Menurutnya, sekam maupun jerami dengan metode pirolisis dapat dijadikan sebagai pestisida organik yang sangat berguna untuk membasmi hama di sawah. Tim dari USK memperkenalkan inovasi pirolisis limbah pertanian menjadi pestisida organik serta bagaimana cara pembuatan pestisida tersebut.

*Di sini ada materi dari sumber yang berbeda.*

(** * cp2p: the [examples/example.py] demonstration script

    The script imports four functions from the binding module
    [bindings.math], calls each of them once on literal arguments and prints
    one formatted line per result.  This development embeds the script in
    Rocq (an interpreter state, an exception-aware state monad, Python's
    formatting of the values involved) and proves the properties the
    specification states about it. *)

From Stdlib Require Import ZArith List String Ascii Bool Lia.
From Stdlib Require Import Decimal DecimalString DecimalZ.
From Stdlib Require Import Floats.SpecFloat.
Import ListNotations.

Local Open Scope string_scope.
Local Open Scope Z_scope.

(** ** Python values the script handles *)

Module PyValue.

(** A Python [float] is an IEEE 754 binary64 number: 53 bits of precision,
    exponents up to 1024. *)
Definition float : Type := spec_float.
Definition float_prec : Z := 53.
Definition float_emax : Z := 1024.
Definition float_emin : Z := emin float_prec float_emax.

(** [float(z)]: the integer rounded to the nearest float. *)
Definition float_of_Z (z : Z) : float :=
  binary_normalize float_prec float_emax z 0 false.

(** The float denoted by a decimal literal [m * 10^e10] of the source text
    (4.5 is [float_literal 45 (-1)]): one correctly rounded operation on
    two integers, which gives the nearest float when both are exactly
    representable, as they are for the short literals of the script. *)
Definition float_literal (m e10 : Z) : float :=
  if 0 <=? e10
  then SFmul float_prec float_emax (float_of_Z m) (float_of_Z (10 ^ e10))
  else SFdiv float_prec float_emax (float_of_Z m) (float_of_Z (10 ^ (- e10))).

(** The spec's [number]: an [int] or a [float]. *)
Inductive number : Type :=
| NInt (z : Z)
| NFloat (f : float).

(** The values that reach an f-string replacement field or an argument
    list in the script. *)
Inductive pyval : Type :=
| PyInt (z : Z)
| PyFloat (f : float)
| PyBool (b : bool).

Definition of_number (n : number) : pyval :=
  match n with
  | NInt z => PyInt z
  | NFloat f => PyFloat f
  end.

End PyValue.

(** ** Text: decimal digits, lines *)

Module Text.

Definition newline : ascii := "010"%char.

Definition nl : string := String newline EmptyString.

Fixpoint no_newline (s : string) : bool :=
  match s with
  | EmptyString => true
  | String c s' => negb (Ascii.eqb c newline) && no_newline s'
  end.

(** The lines of a text: maximal runs of characters, each ended by a line
    feed; a last run without its line feed still counts as a line. *)
Fixpoint lines_from (acc s : string) : list string :=
  match s with
  | EmptyString =>
      match acc with
      | EmptyString => []
      | _ => [acc]
      end
  | String c s' =>
      if Ascii.eqb c newline
      then acc :: lines_from EmptyString s'
      else lines_from (acc ++ String c EmptyString) s'
  end.

Definition lines (s : string) : list string := lines_from EmptyString s.

(** What [print] is called with line by line, as the stream receives it. *)
Fixpoint unlines (ls : list string) : string :=
  match ls with
  | [] => EmptyString
  | l :: ls' => l ++ nl ++ unlines ls'
  end.

(** [str(int)] for a non-negative integer. *)
Definition digits (z : Z) : string :=
  NilZero.string_of_uint (N.to_uint (Z.to_N z)).

(** The decimal text of an integer: a minus sign if negative, then its
    digits. *)
Definition int_text (z : Z) : string :=
  NilZero.string_of_int (Z.to_int z).

Fixpoint zeros (n : nat) : string :=
  match n with
  | O => EmptyString
  | S n' => String "0"%char (zeros n')
  end.

(** [s.rstrip(ch)] for a one-character [ch]. *)
Fixpoint rstrip (ch : ascii) (s : string) : string :=
  match s with
  | EmptyString => EmptyString
  | String c s' =>
      match rstrip ch s' with
      | EmptyString => if Ascii.eqb c ch then EmptyString else String c EmptyString
      | t => String c t
      end
  end.

(** [s[n:]] *)
Fixpoint drop (n : nat) (s : string) : string :=
  match n, s with
  | O, _ => s
  | S _, EmptyString => EmptyString
  | S n', String _ s' => drop n' s'
  end.

End Text.

(** ** [repr(float)]: the shortest decimal string that reads back as the float *)

Module FloatRepr.
Import PyValue Text.

(** A positive rational [num / den] compared with the decimal [d * 10^k]. *)
Definition cmp_decimal (d k num den : Z) : comparison :=
  if 0 <=? k
  then (d * 10 ^ k * den) ?= num
  else (d * den) ?= (num * 10 ^ (- k)).

(** [floor ((num / den) / 10^k)] *)
Definition floor_scaled (num den k : Z) : Z :=
  if 0 <=? k
  then num / (den * 10 ^ k)
  else (num * 10 ^ (- k)) / den.

(** The reals that round to the float [m * 2^e]: the interval between the
    midpoints to its two neighbours, as numerators over one denominator.
    The lower neighbour is half as far when [m] is the smallest mantissa
    of a binade; the end points belong to the interval when [m] is even
    (round half to even). *)
Record rounding_interval : Type := {
  ri_lo : Z;
  ri_val : Z;
  ri_hi : Z;
  ri_den : Z;
  ri_closed : bool
}.

Definition interval_of (m : positive) (e : Z) : rounding_interval :=
  let at_binade_start := (Zpos m =? 2 ^ (float_prec - 1)) && (float_emin <? e) in
  let lo := 4 * Zpos m - (if at_binade_start then 1 else 2) in
  let hi := 4 * Zpos m + 2 in
  let sh := e - 2 in
  let scale := if 0 <=? sh then 2 ^ sh else 1 in
  {| ri_lo := lo * scale;
     ri_val := 4 * Zpos m * scale;
     ri_hi := hi * scale;
     ri_den := if 0 <=? sh then 1 else 2 ^ (- sh);
     ri_closed := Z.even (Zpos m) |}.

Definition in_interval (i : rounding_interval) (d k : Z) : bool :=
  match cmp_decimal d k (ri_lo i) (ri_den i), cmp_decimal d k (ri_hi i) (ri_den i) with
  | Gt, Lt => true
  | Eq, Lt | Gt, Eq => ri_closed i
  | _, _ => false
  end.

(** [floor (log10 (ri_val / ri_den))], from the binary logarithm and one
    correction step. *)
Definition decimal_exponent (i : rounding_interval) : Z :=
  let l2 := Z.log2 (ri_val i) - Z.log2 (ri_den i) in
  let est := (l2 * 1233) / 4096 in
  match cmp_decimal 1 est (ri_val i) (ri_den i) with
  | Gt => est - 1
  | _ =>
      match cmp_decimal 1 (est + 1) (ri_val i) (ri_den i) with
      | Gt => est
      | _ => est + 1
      end
  end.

(** The [n]-digit decimal nearest to the value, of the two around it. *)
Definition nearer (i : rounding_interval) (q k : Z) : Z :=
  match cmp_decimal (2 * q + 1) k (2 * ri_val i) (ri_den i) with
  | Gt => q
  | Lt => q + 1
  | Eq => if Z.even q then q else q + 1
  end.

(** Try [n], [n+1], ... significant digits until a decimal falls in the
    rounding interval; 17 digits always suffice for a binary64. *)
Fixpoint shortest_from (fuel : nat) (i : rounding_interval) (p n : Z) : Z * Z :=
  let k := p - n + 1 in
  let q := floor_scaled (ri_val i) (ri_den i) k in
  match fuel with
  | O => (nearer i q k, k)
  | S fuel' =>
      match in_interval i q k, in_interval i (q + 1) k with
      | true, true => (nearer i q k, k)
      | true, false => (q, k)
      | false, true => (q + 1, k)
      | false, false => shortest_from fuel' i p (n + 1)
      end
  end.

Definition shortest_decimal (m : positive) (e : Z) : Z * Z :=
  let i := interval_of m e in
  shortest_from 16 i (decimal_exponent i) 1.

Definition exponent_text (e : Z) : string :=
  let sign := if e <? 0 then "-" else "+" in
  let pad := if Z.abs e <? 10 then "0" else "" in
  (sign ++ pad ++ digits (Z.abs e))%string.

(** CPython's [format_float_short] for format code ['r']: digits [ds] with
    the decimal point after the first [decpt] of them; exponent notation
    when [decpt <= -4] or [decpt > 16], and a fractional part always. *)
Definition format_float_short (ds : string) (decpt : Z) : string :=
  let nd := String.length ds in
  let pt := Z.to_nat decpt in
  if (decpt <=? -4) || (16 <? decpt)
  then
    let frac := if (1 <? nd)%nat
                then ("." ++ String.substring 1 (nd - 1) ds)%string
                else "" in
    (String.substring 0 1 ds ++ frac ++ "e" ++ exponent_text (decpt - 1))%string
  else if decpt <=? 0
  then ("0." ++ zeros (Z.to_nat (- decpt)) ++ ds)%string
  else if Z.of_nat nd <=? decpt
  then (ds ++ zeros (pt - nd) ++ ".0")%string
  else (String.substring 0 pt ds ++ "." ++ String.substring pt (nd - pt) ds)%string.

Definition sign_text (s : bool) : string := if s then "-" else "".

(** [float.__repr__], which is also [float.__str__] and
    [float.__format__] with an empty format specification. *)
Definition float_repr (f : float) : string :=
  match f with
  | S754_zero s => (sign_text s ++ "0.0")%string
  | S754_infinity s => (sign_text s ++ "inf")%string
  | S754_nan => "nan"
  | S754_finite s m e =>
      let '(d, k) := shortest_decimal m e in
      let all := digits d in
      (sign_text s
         ++ format_float_short (rstrip "0" all) (k + Z.of_nat (String.length all)))%string
  end.

End FloatRepr.

(** ** The interpreter: state, exceptions, effects *)

Module Py.
Import PyValue Text.

(** The [code] of a [SystemExit]: [None], an [int], or another object,
    given by its text. *)
Inductive exit_arg : Type :=
| ExitNone
| ExitInt (n : Z)
| ExitOther (text : string).

(** A raised exception: its class and its message, and for an instance of
    [SystemExit] its [code]. *)
Record pyexn : Type := {
  exn_class : string;
  exn_message : string;
  exn_exit : option exit_arg
}.

(** What evaluating an expression gives: a value, or a raised exception. *)
Inductive result (A : Type) : Type :=
| Ok (a : A)
| Raise (e : pyexn).
Arguments Ok {A} a.
Arguments Raise {A} e.

Definition map_result {A B : Type} (f : A -> B) (r : result A) : result B :=
  match r with
  | Ok a => Ok (f a)
  | Raise e => Raise e
  end.

(** What the script does that an observer can see, in order. *)
Inductive event : Type :=
| Call (fn : string) (args : list pyval)
| Print (text : string).

(** The interpreter-global state in the script's reach: [sys.argv],
    [os.environ], the working directory, the files the process holds open
    (descriptor and path), [sys.path], the limit
    [sys.get_int_max_str_digits()] on the digits of an [int] turned into
    text, and the text written to standard output so far.  [history] is
    not Python state: it records the calls into the binding module and the
    calls of [print] as they happen. *)
Record interp : Type := {
  argv : list string;
  environ : list (string * string);
  cwd : string;
  open_files : list (Z * string);
  sys_path : list string;
  int_max_str_digits : Z;
  stdout : string;
  history : list event
}.

Definition set_sys_path (p : list string) (s : interp) : interp :=
  {| argv := argv s; environ := environ s; cwd := cwd s;
     open_files := open_files s;
     sys_path := p; int_max_str_digits := int_max_str_digits s;
     stdout := stdout s; history := history s |}.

Yanna Syamsuddin menyebutkan, pestisida organik dapat dibuat dengan melakukan pembakaran kering (pirolisis), dimana hasil pembakaran akan dikondensasikan hingga diperoleh asap cair grade 3, yang dapat digunakan sebagai pestisida untuk tanaman.

 

Adanya pestisida organik yang diperoleh dari pirolisis limbah pertanian dapat dijadikan solusi bagi petani dan masyarakat luas untuk mengurangi penggunaan bahan kimia sintetik dalam pertanian, sehingga dapat meningkatkan produk pertanian yang lebih berkualitas. “Dengan memproduksi pestisida organik, selain untuk memenuhi kebutuhan pestisida untuk tanaman juga dapat dijual sehingga dapat dijadikan usaha sampingan” ujar darwanis.

 

Sementara itu, Ketua Kelompok tani Desa Cot Mesjid, Fatah, mengharapkan dengan adanya produk pestisida organik dapat mengurangi pengeluaran rumah tangga dan dapat dijadikan usaha samping untuk menambah penghasilan keluarga.